(Beginning of Records shown)

Lemma act_decode_ok st from to gap slot data infos o st' ld :
  caches_ok forkAtSlot content st -> decode_slot forkAtSlot slot data st = (o, st') ->
  goroutine_ok ld (GDecode from to gap slot data infos) ->
  caches_ok forkAtSlot content st' /\ canonicalIndex st' = canonicalIndex st
  /\ match o with
     | Ok info =>
         let g' := after_decode from to gap slot (infos ++ option_list info) in
         goroutine_ok ld g' /\ claim_of g' = Some gap /\ ~ is_waiting g'
     | Err e => goroutine_ok ld (GPublish from to gap (inl e))
     | Panic => False
     end.
Proof.
  intros Hst Hdec (? & ? & ? & ? & -> & ? & Hc).
  pose proof (decode_slot_spec forkAtSlot content slot data st Hst Hc) as Hs.
  pose proof (canonical_at_no_Panic _ _ st slot Hst) as Hnp.
  rewrite Hdec in Hs. destruct Hs as (-> & ? & ?). split; [done|]. split; [done|].
  destruct (canonical_at forkAtSlot content slot) as [info|e|] eqn:E; [| |done].
  - by apply after_decode_ok.
  - cbn. split_and!; try done. by exists slot.
Qed.

(** Every move preserves the invariant. *)
Lemma act_ok st l1 g l2 st' g' b :
  config_ok (st, l1 ++ g :: l2) -> act forkAtSlot st g st' g' b ->
  config_ok (st', broadcast b l1 ++ g' :: broadcast b l2).
Proof.
  intros Hok Hact. pose proof Hok as [H1 H2 _ H4 _]. cbn in H1, H2, H4.
  apply Forall_app in H4 as [_ [Hg _]%Forall_cons]. pose proof H2 as [Hld Hlg _ _ _ _].
  assert (Hnext : forall from to g', u64 to -> (to <? from) = false ->
    nextGapLocked (loaded (canonicalIndex st)) (loading (canonicalIndex st)) from to = Some g' ->
    gap_spec (loaded (canonicalIndex st)) (loading (canonicalIndex st)) from to g').
  { intros from to g0 Hu Hle Hg0. bool_to_prop.
    destruct (nextGap_correct _ _ from to Hld Hlg Hle Hu) as (g1 & Hg1 & ?). congruence. }
  destruct Hact as [from to Hlt|from to Hle Hgap|from to Hle Hgap|from to gap Hle Hgap
    |from to gap slot infos data st' Hraw|from to gap slot infos e st' Hraw
    |from to gap slot data infos info st' Hdec|from to gap slot data infos e st' Hdec
    |from to gap result]; cbn [broadcast].
  - eapply config_ok_same_index; try done. cbn. bool_to_prop. intros; lia.
  - eapply config_ok_same_index; try done. apply (Hnext _ _ _ Hg Hle Hgap).
  - eapply config_ok_same_index; try done. intros _ Hnil.
    destruct (Hnext _ _ _ Hg Hle Hgap) as (x & _ & _ & _ & Hx). rewrite Hnil in Hx.
    by apply covers_nil in Hx.
  - by apply config_ok_claim.
  - destruct (act_fetch_ok _ _ _ _ _ _ _ _ _ H1 Hraw Hg) as (? & ? & ?).
    by eapply config_ok_same_index.
  - destruct (act_fetch_ok _ _ _ _ _ _ _ _ _ H1 Hraw Hg) as (? & ? & ?).
    by eapply config_ok_same_index.
  - destruct (act_decode_ok _ _ _ _ _ _ _ _ _ _ H1 Hdec Hg) as (? & ? & ? & ? & ?).
    by eapply config_ok_same_index.
  - destruct (act_decode_ok _ _ _ _ _ _ _ _ _ _ H1 Hdec Hg) as (? & ? & ?).
    by eapply config_ok_same_index.
  - by apply config_ok_publish.
Qed.

Lemma spawn_ok c c' : config_ok c -> spawn c c' -> config_ok c'.
Proof.
  intros Hok Hs. destruct Hs as [st gs from to Hu], Hok as [H1 H2 H3 H4 H5]. cbn in *. split; cbn; auto.
  - rewrite <- H3, omap_app. cbn. by rewrite app_nil_r.
  - apply Forall_app. split; [done|]. by repeat constructor.
  - rewrite Exists_app, Exists_cons, Exists_nil. cbn. tauto.
Qed.

Lemma reachable_ok st0 c :
  quiet forkAtSlot content st0 -> reachable forkAtSlot st0 c -> config_ok c.
Proof.
  intros (H1 & H2 & H3). induction 1 as [|c c' _ IH Hs|c c' _ IH Hs].
  - split; cbn; [done|done|by rewrite H3|constructor|inversion 1].
  - by eapply spawn_ok.
  - destruct Hs. by eapply act_ok.
Qed.

(** *** Progress: whoever neither waits nor is done can move *)

Lemma act_enabled st l1 g l2 :
  config_ok (st, l1 ++ g :: l2) -> ~ is_waiting g -> ~ is_done g ->
  exists st' g' b, act forkAtSlot st g st' g' b.
Proof.
  intros [H1 [Hld Hlg _ _ _ _] _ H4 _] Hw Hd. cbn in *.
  apply Forall_app in H4 as [_ [Hg _]%Forall_cons].
  destruct g as [from to|from to|from to gap slot infos|from to gap slot data infos
    |from to gap result|]; try (by destruct Hw); try (by destruct Hd).
  - destruct (to <? from) eqn:Hle; [do 3 eexists; by apply act_empty|].
    destruct (nextGap_correct _ _ from to Hld Hlg ltac:(lia) Hg) as ([| |gap] & Hgap & _);
      do 3 eexists; [by apply act_done|by apply act_wait|by apply act_claim].
  - destruct (rawBlock slot st) as [[data|e|] st'] eqn:Hraw;
      [do 3 eexists; by apply act_fetch|do 3 eexists; by eapply act_fetch_error|].
    by destruct (act_fetch_ok _ _ _ _ _ _ _ _ _ H1 Hraw Hg) as (_ & _ & []).
  - destruct (decode_slot forkAtSlot slot data st) as [[info|e|] st'] eqn:Hdec;
      [do 3 eexists; by apply act_decode|do 3 eexists; by eapply act_decode_error|].
    by destruct (act_decode_ok _ _ _ _ _ _ _ _ _ _ H1 Hdec Hg) as (_ & _ & []).
  - do 3 eexists. apply act_publish.
Qed.

Lemma no_lost_wakeup st gs :
  config_ok (st, gs) -> Forall (fun g => is_waiting g \/ is_done g) gs -> Forall is_done gs.
Proof.
  intros [_ _ H3 _ H5] Hall. cbn in *.
  assert (omap claim_of gs = []) as Hnil.
  { clear -Hall. induction Hall as [|g gs Hg _ IH]; [done|]. cbn. rewrite IH. by destruct g, Hg. }
  rewrite Hnil in H3. apply Permutation_nil_l in H3.
  apply Forall_forall. intros g Hg. rewrite Forall_forall in Hall.
  destruct (Hall g Hg) as [Hw|]; [|done]. destruct H5; [|done].
  apply Exists_exists. eauto.
Qed.

Lemma config_progress c : config_ok c -> Forall is_done c.2 \/ exists c', step forkAtSlot c c'.
Proof.
  destruct c as [st gs]. intros Hok. cbn.
  assert (Hdec : forall g : goroutine, {is_waiting g \/ is_done g} + {~ (is_waiting g \/ is_done g)})
    by (intros []; cbn; tauto || (left; tauto) || (right; tauto)).
  destruct (Forall_Exists_dec _ _ Hdec gs) as [Hall|(g & Hg & Hn)%Exists_exists].
  - left. by eapply no_lost_wakeup.
  - right. apply list_elem_of_split in Hg as (l1 & l2 & ->).
    destruct (act_enabled _ _ _ _ Hok) as (st' & g' & b & Hact); [tauto..|].
    eexists. by econstructor.
Qed.

(** *** Termination: publishing loads a new slot or ends a call; in between every
    goroutine does a bounded amount of work *)

Definition uncovered (ld : list slotRange) (from to : N) : nat :=
  length (List.filter (fun x => negb (bool_decide (is_Some (rangeContainingSlot ld x))))
            (slots from (to + 1))).

Definition pending (ld : list slotRange) (g : goroutine) : nat :=
  match g with
  | GDone _ _ _ => 0
  | GStart from to | GWaiting from to | GFetch from to _ _ _ | GDecode from to _ _ _ _
  | GPublish from to _ _ => S (uncovered ld from to)
  end.

Definition effort (g : goroutine) : nat :=
  match g with
  | GStart from to => N.to_nat (2 * (to - from) + 6)
  | GFetch _ _ gap slot _ => N.to_nat (2 * (rto gap - slot) + 4)
  | GDecode _ _ gap slot _ _ => N.to_nat (2 * (rto gap - slot) + 3)
  | GPublish _ _ _ _ => 1
  | GWaiting _ _ | GDone _ _ _ => 0
  end.

Definition total (f : goroutine -> nat) (gs : list goroutine) : nat := sum_list_with f gs.

Lemma total_mid f l1 g l2 : total f (l1 ++ g :: l2) = (total f l1 + f g + total f l2)%nat.
Proof. unfold total. rewrite sum_list_with_app. cbn. lia. Qed.

Lemma uncovered_le ld ld' from to :
  normal ld -> normal ld' -> (forall x, covers ld x -> covers ld' x) ->
  (uncovered ld' from to <= uncovered ld from to)%nat
  /\ forall x, from <= x <= to -> ~ covers ld x -> covers ld' x ->
     (uncovered ld' from to < uncovered ld from to)%nat.
Proof.
  intros Hn Hn' Hmono. unfold uncovered.
  assert (Hb : forall l x, normal l -> bool_decide (is_Some (rangeContainingSlot l x)) = true <-> covers l x).
  { intros l x Hl. rewrite bool_decide_eq_true. split.
    - intros [r [? ?]%rangeContainingSlot_Some]. by exists r.
    - intros Hc. destruct (rangeContainingSlot l x) eqn:E; [eauto|].
      by apply rangeContainingSlot_None in E; [|by apply normal_disjoint]. }
  assert (Himp : forall x, bool_decide (is_Some (rangeContainingSlot ld x)) = true ->
                           bool_decide (is_Some (rangeContainingSlot ld' x)) = true).
  { intros x. rewrite !Hb by done. auto. }
  assert (Hle : forall l, (length (List.filter (fun x => negb (bool_decide (is_Some (rangeContainingSlot ld' x)))) l)
    <= length (List.filter (fun x => negb (bool_decide (is_Some (rangeContainingSlot ld x)))) l))%nat).
  { induction l as [|y l IH]; [done|]. cbn. specialize (Himp y).
    do 2 case_bool_decide; cbn; lia. }
  split; [apply Hle|]. intros x Hx Hnc Hc.
  assert (x ∈ slots from (to + 1)) as (l1 & l2 & ->)%list_elem_of_split
    by (rewrite elem_of_slots; lia).
  rewrite !List.filter_app, !length_app. pose proof (Hle l1). pose proof (Hle l2).
  rewrite <- Hb in Hc by done. rewrite <- Hb, not_true_iff_false in Hnc by done.
  cbn. rewrite Hc, Hnc. cbn. lia.
Qed.

Lemma total_pending_le ld ld' b gs :
  (forall from to, (uncovered ld' from to <= uncovered ld from to)%nat) ->
  (total (pending ld') (broadcast b gs) <= total (pending ld) gs)%nat.
Proof.
  intros Hle. unfold total. induction gs as [|g gs IH]; [by destruct b|].
  assert (H : (pending ld' (if b then wake g else g) <= pending ld g)%nat).
  { destruct b, g; cbn; try specialize (Hle from to); lia. }
  destruct b; cbn in *; lia.
Qed.

(** A move without a broadcast uses up effort and loads nothing. *)
Lemma act_effort st l1 g l2 st' g' :
  config_ok (st, l1 ++ g :: l2) -> act forkAtSlot st g st' g' false ->
  loaded (canonicalIndex st') = loaded (canonicalIndex st)
  /\ (forall ld, pending ld g' <= pending ld g)%nat /\ (effort g' < effort g)%nat.
Proof.
  intros [H1 [Hld Hlg _ _ _ _] _ H4 _] Hact. cbn in *.
  apply Forall_app in H4 as [_ [Hg _]%Forall_cons].
  inversion Hact as [from to Hle|from to Hle Hgap|from to Hle Hgap|from to gap Hle Hgap
    |from to gap slot infos data ? Hraw|from to gap slot infos e ? Hraw
    |from to gap slot data infos info ? Hdec|from to gap slot data infos e ? Hdec|]; subst.
  - cbn. split_and!; [done|intros ld; cbn [pending]; lia|lia].
  - cbn. split_and!; [done|intros ld; cbn [pending]; lia|lia].
  - cbn. split_and!; [done|intros ld; cbn [pending]; lia|lia].
  - destruct (nextGap_correct _ _ from to Hld Hlg ltac:(lia) Hg) as (g0 & Hg0 & Hsp).
    rewrite Hgap in Hg0. injection Hg0 as <-. destruct Hsp as (? & [? ?] & _).
    cbn [effort pending claim set_index canonicalIndex loaded rfrom] in *. split_and!; [done|intros ld; cbn [pending]; lia|lia].
  - destruct (act_fetch_ok _ _ _ _ _ _ _ _ _ H1 Hraw Hg) as (_ & -> & _). cbn [effort pending].
    split_and!; [done|intros ld; cbn [pending]; lia|lia].
  - destruct (act_fetch_ok _ _ _ _ _ _ _ _ _ H1 Hraw Hg) as (_ & -> & _). cbn [effort pending].
    split_and!; [done|intros ld; cbn [pending]; lia|lia].
  - destruct (act_decode_ok _ _ _ _ _ _ _ _ _ _ H1 Hdec Hg) as (_ & -> & _).
    destruct Hg as (Hu & _ & Ht & [_ Hs] & _). unfold after_decode, last_slot.
    destruct (N.eqb_spec slot (rto gap)), (N.eqb_spec slot MaxUint64); cbn [orb];
      rewrite ?u64_add_small by u64_lia; split_and!; try (intros ld; cbn [pending]); cbn [effort]; done || lia.
  - destruct (act_decode_ok _ _ _ _ _ _ _ _ _ _ H1 Hdec Hg) as (_ & -> & _). cbn [effort pending].
    split_and!; [done|intros ld; cbn [pending]; lia|lia].
Qed.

(End of Records shown)

What is required » Transcribe each line of the data above, unaltered, from the one where "rewrite Hnil in H3." appears to the one where "destruct (Forall_Exists_dec _" appears, inclusive of both.

Exercise result »
  rewrite Hnil in H3. apply Permutation_nil_l in H3.
  apply Forall_forall. intros g Hg. rewrite Forall_forall in Hall.
  destruct (Hall g Hg) as [Hw|]; [|done]. destruct H5; [|done].
  apply Exists_exists. eauto.
Qed.

Lemma config_progress c : config_ok c -> Forall is_done c.2 \/ exists c', step forkAtSlot c c'.
Proof.
  destruct c as [st gs]. intros Hok. cbn.
  assert (Hdec : forall g : goroutine, {is_waiting g \/ is_done g} + {~ (is_waiting g \/ is_done g)})
    by (intros []; cbn; tauto || (left; tauto) || (right; tauto)).
  destruct (Forall_Exists_dec _ _ Hdec gs) as [Hall|(g & Hg & Hn)%Exists_exists].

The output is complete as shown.